Рафал терял голову от отчаяния: он не видел больше нигде свободного места! Наконец, когда наступила эта последняя минута и когда он действительно с взъерошенными волосами и налившимися кровью глазами стал медленно ходить за спинами сидевших, кто-то на другом конце стола встал и указал на него лакеям. Рафал вздохнул свободнее. Вскоре он сидел на стуле, уткнувшись глазами в тарелку. Он слышал только, как стучит у него в висках и как бьется сердце. Не сразу поднес он ложку ко рту. Глаза у него были до того затуманены, что если бы напротив сидел знакомый, он не узнал бы его. Однако, немного освоившись, он стал обводить глазами толпу. Прежде всего его поразило присутствие женщин, как будто с чуждыми чертами, с темными, смуглыми лицами, черными, горящими глазами, очень красивых и привлекательных. Дамы эти были нарядно одеты и говорили по-французски, Рафал догадался поэтому, что это, должно быть, те «эмигрантки»,[93] которых по деревням так честила захудалая шляхта.

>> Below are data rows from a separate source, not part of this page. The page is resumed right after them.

Lemma invalid_input_empty_results_witness :
  invalid_input (PInt 123)
    (L "Transcript must be a string, received int")
  /\ fst (SentimentAnalyzer.analyze (libs := toy_libs)
            (SentimentAnalyzer.__init__ true true) (PInt 123) world0)
     = Ok (SentimentAnalyzer.mkResult SentimentAnalyzer.Neutral 0 0 []
             (SentimentAnalyzer.SummaryError
                (L "Transcript must be a string, received int"))).
Proof.
  assert (H : invalid_input (PInt 123)
                (L "Transcript must be a string, received int")).
  { apply (invalid_type (PInt 123)); intros; discriminate. }
  split; [ exact H | ].
  apply (invalid_input_empty_results toy_libs
           (SentimentAnalyzer.__init__ true true) InsightExtractor.__init__
           (PInt 123) (L "Transcript must be a string, received int")
           world0 H).
Defined.

(** A dict with a string under ["text"] is validated as that string. *)
Theorem validate_transcript_dict_text :
  forall (d : list (str * PyVal)) (s : str),
    dict_get (L "text") d = Some (PStr s) ->
    Validators.validate_transcript (PDict d)
    = Validators.validate_transcript (PStr s).
Proof.
  intros d s H. unfold Validators.validate_transcript. rewrite H.
  reflexivity.
Qed.

Lemma validate_transcript_dict_text_witness :
  dict_get (L "text") [(L "id", PInt 7); (L "text", PStr (L "Hello there."))]
  = Some (PStr (L "Hello there."))
  /\ Validators.validate_transcript
       (PDict [(L "id", PInt 7); (L "text", PStr (L "Hello there."))])
     = Validators.validate_transcript (PStr (L "Hello there.")).
Proof.
  split; [ reflexivity | ].
  apply (validate_transcript_dict_text
           [(L "id", PInt 7); (L "text", PStr (L "Hello there."))]
           (L "Hello there.")).
  reflexivity.
Defined.

(** ** The theorems at concrete inputs *)

(** With VADER alone, the combined score is the compound score itself: a
    compound score of exactly 0.05 makes the sentence Positive, one of
    exactly -0.05 makes it Negative. *)
Lemma sentence_label_thresholds_witness :
  let analyzed q :=
    fst (SentimentAnalyzer._analyze_sentence (libs := const_libs q)
           (SentimentAnalyzer.__init__ true false)
           (L "The meeting starts at noon") world0) in
  (SentimentAnalyzer.polarity (analyzed (5 # 100)%Q) = (5 # 100)%Q
   /\ SentimentAnalyzer.sentiment (analyzed (5 # 100)%Q)
      = SentimentAnalyzer.Positive)
  /\ (SentimentAnalyzer.polarity (analyzed (- (5 # 100))%Q) = (- (5 # 100))%Q
      /\ SentimentAnalyzer.sentiment (analyzed (- (5 # 100))%Q)
         = SentimentAnalyzer.Negative).
Proof.
  cbv zeta. split; (split; [ reflexivity | ]).
  - apply (sentence_label_thresholds (const_libs (5 # 100))
             (SentimentAnalyzer.__init__ true false)
             (L "The meeting starts at noon") world0).
    apply Qle_bool_iff. vm_compute. reflexivity.
  - apply (sentence_label_thresholds (const_libs (- (5 # 100)))
             (SentimentAnalyzer.__init__ true false)
             (L "The meeting starts at noon") world0).
    apply Qle_bool_iff. vm_compute. reflexivity.
Defined.

(** Two sentences, of polarity 0.5 with confidence 0.5 and of polarity -0.2
    with confidence 0.2: the overall score is 0.3 and the overall confidence
    0.35. *)
Lemma overall_sentiment_weighted_mean_witness :
  let sentence p c :=
    SentimentAnalyzer.mkSentence [] (SentimentAnalyzer.label_of p) p c [] []
      false None None None in
  let rs := [sentence (1 # 2)%Q (1 # 2)%Q; sentence (- (1 # 5))%Q (1 # 5)%Q] in
  let o := SentimentAnalyzer._calculate_overall_sentiment rs in
  (SentimentAnalyzer.o_score o == 3 # 10)%Q
  /\ (SentimentAnalyzer.o_confidence o == 35 # 100)%Q
  /\ (SentimentAnalyzer.o_score o
      == weighted_polarity rs / total_confidence rs)%Q.
Proof.
  cbv zeta. split; [ vm_compute; reflexivity | ].
  split; [ vm_compute; reflexivity | ].
  apply (overall_sentiment_weighted_mean
           [ SentimentAnalyzer.mkSentence []
               (SentimentAnalyzer.label_of (1 # 2)) (1 # 2) (1 # 2) [] []
               false None None None;
             SentimentAnalyzer.mkSentence []
               (SentimentAnalyzer.label_of (- (1 # 5))) (- (1 # 5)) (1 # 5)
               [] [] false None None None ]).
  vm_compute. discriminate.
Defined.

(** ** Occurrence of a word in a text *)

Lemma startswith_prefix (p s : str) :
  Py.startswith p s = true <-> exists post, s = p ++ post.
Proof.
  revert s. induction p as [ | x p IH ]; intro s; cbn.
  - split; [ intros _; exists s; reflexivity | reflexivity ].
  - destruct s as [ | y s ].
    + split; [ discriminate | intros [post H]; discriminate H ].
    + rewrite andb_true_iff, Ascii.eqb_eq, IH. split.
      * intros [-> [post ->]]. exists post. reflexivity.
      * intros [post [= -> ->]]. split; [ reflexivity | ].
        exists post. reflexivity.
Qed.

(** [needle in hay] holds exactly when [needle] occurs in [hay] as a
    contiguous part. *)
Lemma contains_infix (needle hay : str) :
  Py.contains needle hay = true
  <-> exists pre post, hay = pre ++ needle ++ post.
Proof.
  induction hay as [ | c t IH ]; cbn [Py.contains].
  - rewrite orb_false_r, startswith_prefix. split.
    + intros [post H]. exists [], post. exact H.
    + intros (pre & post & H). destruct pre as [ | x pre ].
      * exists post. exact H.
      * discriminate H.
  - rewrite orb_true_iff, startswith_prefix, IH. split.
    + intros [[post H] | (pre & post & H)].
      * exists [], post. exact H.
      * exists (c :: pre), post. cbn. rewrite H. reflexivity.
    + intros (pre & post & H). destruct pre as [ | x pre ].
      * left. exists post. exact H.
      * right. cbn in H. injection H as _ H. exists pre, post. exact H.
Qed.

(** ** The repository's tests, run on the model *)

(** [test_sentence_extraction] *)
Example test_sentence_extraction :
  TranscriptProcessor._extract_sentences
    (TranscriptProcessor._clean_text
       (L "This is sentence one. This is sentence two! This is sentence three?"))
  = [L "This is sentence one"; L "This is sentence two";
     L "This is sentence three"].
Proof. vm_compute. reflexivity. Qed.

Рядом с самой красивой француженкой, повернувшись к ней, сидел князь Гинтулт. Он смотрел в лицо своей соседке, и на губах его играла улыбка, показавшаяся Рафалу очень приятной. Неподалеку сидели сестры князя, очень похожие на него, особенно третья, сидевшая с краю. Это была еще девочка, не барышня, лет, пожалуй, шестнадцати. Во всяком случае, все обращались с ней, как с подростком.
Волосы у девочки были светлые, такие светлые, как зерно спелой сандомирской пшеницы. Чудные, тонкие черты лица, прямые и изящные, все время трепетали смехом. Она шепотом переговаривалась со старшим братом и, уставившись на него в изумлении широко открытыми синими глазами, чистыми и большими, как само небо, то и дело разражалась таким заразительным смехом, что все за столом тоже начинали смеяться, сами не зная чему. Худая англичанка, сидевшая рядом с прелестной блондинкой, поворачивала к ней свою длинную голову, и девочка на минуту переставала смеяться. Оба, и брат и сестра, принимали торжественный вид, чтобы через минуту опять вскинуть друг на друга глаза, полные кипучего веселья. Одно слово, один тихий возглас вызывал новый прилив веселья, новый, еще более громкий взрыв смеха. Время от времени, когда хохотушка чересчур заливалась своим прелестным смехом, князь Гинтулт с трудом отводил глаза от своей соседки и, весело взглянув на безудержно смеющуюся сестру, шепотом произносил:
– Эли…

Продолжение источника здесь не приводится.